[OSM-newbies] Copyright for street names
Andy Robinson (blackadder)
blackadderajr at googlemail.com
Sun Jan 6 22:36:50 GMT 2008
Rick Collins wrote:
>Sent: 06 January 2008 7:58 PM
>To: newbies at openstreetmap.org
>Cc: Legal Talk
>Subject: Re: [OSM-newbies] Copyright for street names
>
>At 01:49 PM 1/6/2008, Richard Fairhurst wrote:
>>Andy Allan wrote:
>>
>> > So I would say 6 is the best option, and you should try to do this
>> > whenever possible. 1, 2, and 4 are OK. 3, 5 and 7 should be avoided.
>> >
>> > This kind of discussion should be continued on our legal-talk mailing
>> > list, which exists for exactly this purpose.
>>
>>And here's the cc: to do exactly that.
>>
>>I concur with several posters that 3 ("You remember a business' name
>>and look it up in the phone book, there you find the street name") is
>>_not_ ok in the EU and possibly other jurisdictions.
>>
>>If you do it for one or two places, and every other OSM contributor
>>does the same, that's 20-40,000 extractions from a database (whether
>>it be a paper phone book or an electronic one).
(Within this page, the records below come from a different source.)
(* ===== verification/PyRe.v ===== *)
(** * Regular expressions: the backtracking semantics of [re]

    The patterns of the program, as trees, and the matcher of Python's [re]
    module: ordered alternatives, greedy repetition, numbered groups, and the
    one-character lookarounds.  A matcher takes the text read so far (reversed)
    and the text to come, and passes what is left to a continuation. *)

From stdpp Require Import base list gmap strings.
From S2P Require Import Prelude PyText.

Inductive re : Type :=
| REps
| RChar (p : N -> bool)            (* one character of a class *)
| RSeq (a b : re)
| RAlt (a b : re)                  (* a|b, a tried first *)
| RStar (a : re)                   (* greedy a* *)
| RGroup (n : nat) (a : re)        (* a capturing group *)
| RNotBehind (p : N -> bool)       (* (?<!c) *)
| RNotAhead (p : N -> bool).       (* (?!c) *)

Abbreviation groups := (list (nat * pystr)).

Section matcher.
Context {X : Type}.

(** Greedy repetition of [body]: an iteration that reads nothing ends the loop, as
    in [re]; [fuel] bounds the iterations by the characters left. *)
Fixpoint star (body : pystr -> pystr -> groups -> (pystr -> pystr -> groups -> option X) -> option X)
    (fuel : nat) (pre s : pystr) (g : groups) (k : pystr -> pystr -> groups -> option X) : option X :=
  match fuel with
  | O => k pre s g
  | S fuel =>
    match body pre s g (fun pre' s' g' =>
            if length s' <? length s then star body fuel pre' s' g' k else None) with
    | Some x => Some x
    | None => k pre s g
    end
  end.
That is "significant"
>>and therefore an infringement of EU database right.
>>
>>cheers
>>Richard
>
>In the US, phone books have two parts, the White pages which are the
>telephone company's data base and the Yellow pages which are paid
>listings plus advertisements. If a company has paid to have its info
>listed in a Yellow page advertisement (which the listing company
>owns), I can not imagine that the company who published the book
>could (or would) claim copyright on that data. Are the phone books
>set up the same way elsewhere?
>
>So shouldn't it be ok to get the addresses of businesses from Yellow
>page ads regardless of the phone company's claim on the data in the
>rest of the book?
>
The policy for OpenStreetMap is that we don't taint the database with
information that has come from a copyrighted source. Therefore the answer to
the question depends upon whether there is indeed any copyright on the
particular telephone book in question. If this is not evidently printed in
the book itself I'd still want to call up the publisher and get their
written permission before I felt comfortable about using it as a source.
It's not for us to guess the copyright status on the information. It's for
us to ascertain it before we blindly assume it might be ok.